Keep it to “I” statements.
Lockhart suggests using I statements to explain how you were feeling and why you may have overreacted this time: “I yelled because I was feeling exhausted/overwhelmed.”
The key here is that the explanation is about your feelings, not your child’s actions. If their behavior needs to be addressed, that should be done later, separately. Your apology — your repair work — deserves its own moment.
Reassure your child that you love them no matter what.
You want to reassure your child and connect with them: “Even when I’m angry, and I yell, I still love you.”
“If you come away from a repair as a child learning, hey, even when something doesn’t feel good between me and my parent, that feeling gets resolved, and it goes away, and I feel safe again with them. That is going to really create a strong attachment,” said Bren.
Now could be the moment for a hug, if that’s something your child might want, or another gesture “communicating that you care about the impact that [the incident is] having on your child,” said Graham.
There are a few things you’ll want to avoid.
There are several things you want to avoid saying when you’re trying to apologize to your kid.
One is what Lockhart calls “diffusion of responsibility,” or blaming your child, your partner — anyone else — for your behavior. You want to take sole ownership of what you did.
Lockhart advises against “playing the victim,” as in phrases such as “no one ever listens to me” — even if they’re true. This “can elicit a response from your child to then take care of you after you just hurt them,” said Lockhart, and is definitely not a behavior you want them carrying forward in their life.
Finally, you want to avoid shutting down.
“Many individuals do that because that’s what they were taught.

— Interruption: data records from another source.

(** [router.get('/me', ...)], lines 148-170: the user named by the
    [x-user-id] header of the request, which the gateway is to have set. *)
Definition me (reqHeaders : gmap string jsval) : Us response :=
  let userId := default VUndefined (reqHeaders !! "x-user-id") in
  if negb (truthy userId) then
    ret (mkResponse 401
           (VObj [ ("error", VStr "Unauthorized");
                   ("message", VStr "Authentication required") ]))
  else
    let* us := get in
    match find_by_id userId us with
    | None =>
      ret (mkResponse 404
             (VObj [ ("error", VStr "User not found");
                     ("message", VStr "User does not exist") ]))
    | Some user => ret (mkResponse 200 (VObj (without_password user)))
    end.

(** [router.get('/public-key', ...)], lines 173-184. [file] is what
    [fs.readFileSync(.../keys/public.key, 'utf8')] does: the text of the
    file, or the error it throws. *)
Definition public_key (file : completion string) : response :=
  match file with
  | Return publicKey => mkResponse 200 (VObj [("publicKey", VStr publicKey)])
  | Throw error =>
    mkResponse 500
      (VObj [ ("error", VStr "Failed to retrieve public key");
              ("message", VStr (message error)) ])
  end.

End UserService.

(** ** The gateway's request to the key endpoint, answered by the user service *)

Module Wire.

(** What [axios.get] makes of an answer that arrived: it resolves with
    the body on a 2xx status and rejects on any other. *)
Definition axios_sees (r : UserService.response) : Gateway.axios_result :=
  if (200 <=? UserService.status r) && (UserService.status r <? 300) then
    Gateway.AxiosResponse (UserService.body r)
  else
    Gateway.AxiosError
      ("Request failed with status code " +:+ pretty (UserService.status r)).

End Wire.

(** ** Objects and arrays as the stores of the services use them *)

Module Obj.

(** [obj.k = v], also the effect of a later [k] in an object literal with
    spreads: an existing property keeps its place and takes the value, a
    new one goes to the end. *)
Fixpoint set_field (k : string) (v : jsval) (fields : list (string * jsval))
  : list (string * jsval) :=
  match fields with
  | [] => [(k, v)]
  | (k', v') :: rest =>
    if String.eqb k k' then (k, v) :: rest else (k', v') :: set_field k v rest
  end.

(** [...(cond && { k })] inside an object literal: the property is set
    when [cond] holds; spreading a falsy value adds nothing. *)
Definition spread_if (cond : bool) (k : string) (v : jsval)
    (fields : list (string * jsval)) : list (string * jsval) :=
  if cond then set_field k v fields else fields.

(** [arr.findIndex(p)], [None] for [-1]. *)
Fixpoint find_index {A} (p : A -> bool) (l : list A) : option nat :=
  match l with
  | [] => None
  | x :: rest => if p x then Some O else option_map S (find_index p rest)
  end.

(** [arr.splice(i, 1)] (what is left) and [arr[i] = x], for an index that
    [findIndex] returned. *)
Fixpoint remove_at {A} (i : nat) (l : list A) : list A :=
  match i, l with
  | _, [] => []
  | O, _ :: rest => rest
  | S i', x :: rest => x :: remove_at i' rest
  end.

Fixpoint replace_at {A} (i : nat) (y : A) (l : list A) : list A :=
  match i, l with
  | _, [] => []
  | O, _ :: rest => y :: rest
  | S i', x :: rest => x :: replace_at i' y rest
  end.

(** [hay.indexOf(needle)] on strings, [None] for [-1]. *)
Fixpoint index_of_string (needle hay : string) : option nat :=
  if startsWith needle hay then Some O
  else match hay with
       | EmptyString => None
       | String _ rest => option_map S (index_of_string needle rest)
       end.

Fixpoint join_with (sep : string) (parts : list string) : string :=
  match parts with
  | [] => ""
  | [p] => p
  | p :: rest => p +:+ sep +:+ join_with sep rest
  end.

(** [String(v)]: numbers print as their digits (the integers below
    10^21 do), arrays as their items joined by commas with [null] and
    [undefined] items empty, objects as [[object Object]]. *)
Fixpoint to_string (v : jsval) : string :=
  match v with
  | VUndefined => "undefined"
  | VNull => "null"
  | VBool true => "true"
  | VBool false => "false"
  | VNum n => pretty n
  | VStr s => s
  | VArr items =>
    join_with ","
      (List.map (fun item => match item with
                             | VUndefined | VNull => ""
                             | _ => to_string item
                             end) items)
  | VObj _ => "[object Object]"
  end.

Definition not_a_function (what : string) : js_error :=
  TypeError (what +:+ " is not a function").

(** [members.includes(x)]: on an array by value of the primitives (an
    object or array [x] of the request at hand is no item of it), on a
    string by search for the text of [x]; anything else has no such
    method. *)
Definition includes (members x : jsval) : completion bool :=
  match members with
  | VArr items => Return (existsb (strict_eq x) items)
  | VStr s => Return (bool_decide (is_Some (index_of_string (to_string x) s)))
  | VUndefined | VNull =>
    Throw (TypeError "Cannot read properties of null or undefined")
  | _ => Throw (not_a_function "team.members.includes")
  end.

(** [members.indexOf(text)] for a text [text]. *)
Definition index_of (members : jsval) (text : string) : completion (option nat) :=
  match members with
  | VArr items => Return (find_index (fun item => strict_eq item (VStr text)) items)
  | VStr s => Return (index_of_string text s)
  | VUndefined | VNull =>
    Throw (TypeError "Cannot read properties of null or undefined")
  | _ => Throw (not_a_function "team.members.indexOf")
  end.

(** [members.push(x)]: only an array has it. *)
Definition push (members x : jsval) : completion jsval :=
  match members with
  | VArr items => Return (VArr (items ++ [x])%list)
  | VUndefined | VNull =>
    Throw (TypeError "Cannot read properties of null or undefined")
  | _ => Throw (not_a_function "team.members.push")
  end.

(** [members.splice(i, 1)]: only an array has it. *)
Definition splice (members : jsval) (i : nat) : completion jsval :=
  match members with
  | VArr items => Return (VArr (remove_at i items))
  | VUndefined | VNull =>
    Throw (TypeError "Cannot read properties of null or undefined")
  | _ => Throw (not_a_function "team.members.splice")
  end.

(** A value that [===] compares by what it holds: anything but an
    array or an object. *)
Definition primitive (v : jsval) : bool :=
  match v with
  | VArr _ | VObj _ => false
  | _ => true
  end.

They were either isolated as a kid, or their parents told them, ‘Don’t talk about those things,’” said Lockhart.
But, as parents, we can do things differently with our kids, teaching them skills they need to build other strong relationships.
Sometimes, there are smaller ruptures — an unkind comment that you suddenly realize you shouldn’t have shared, for example.
“Sometimes it’s a quick blip, right? Sometimes I snap, or I say something kind of like, sharp,” Bren continued.
Bren calls these “micro-ruptures” and advises immediate repair if everyone feels safe and calm. If you say something that doesn’t sit right, for example, you could immediately say:
- “That doesn’t sound right, does it?”
- “I shouldn’t have said that.”
- “I want to take that back.”
- “That didn’t come out the right way.”
- “That didn’t feel good to you, did it? It didn’t feel good to me, either.”
- “Let’s delete that.”
“Don’t underestimate the value of that small repair,” Bren added. “That’s really teaching our kids social skills and mindful awareness of how we engage with others in the moment.”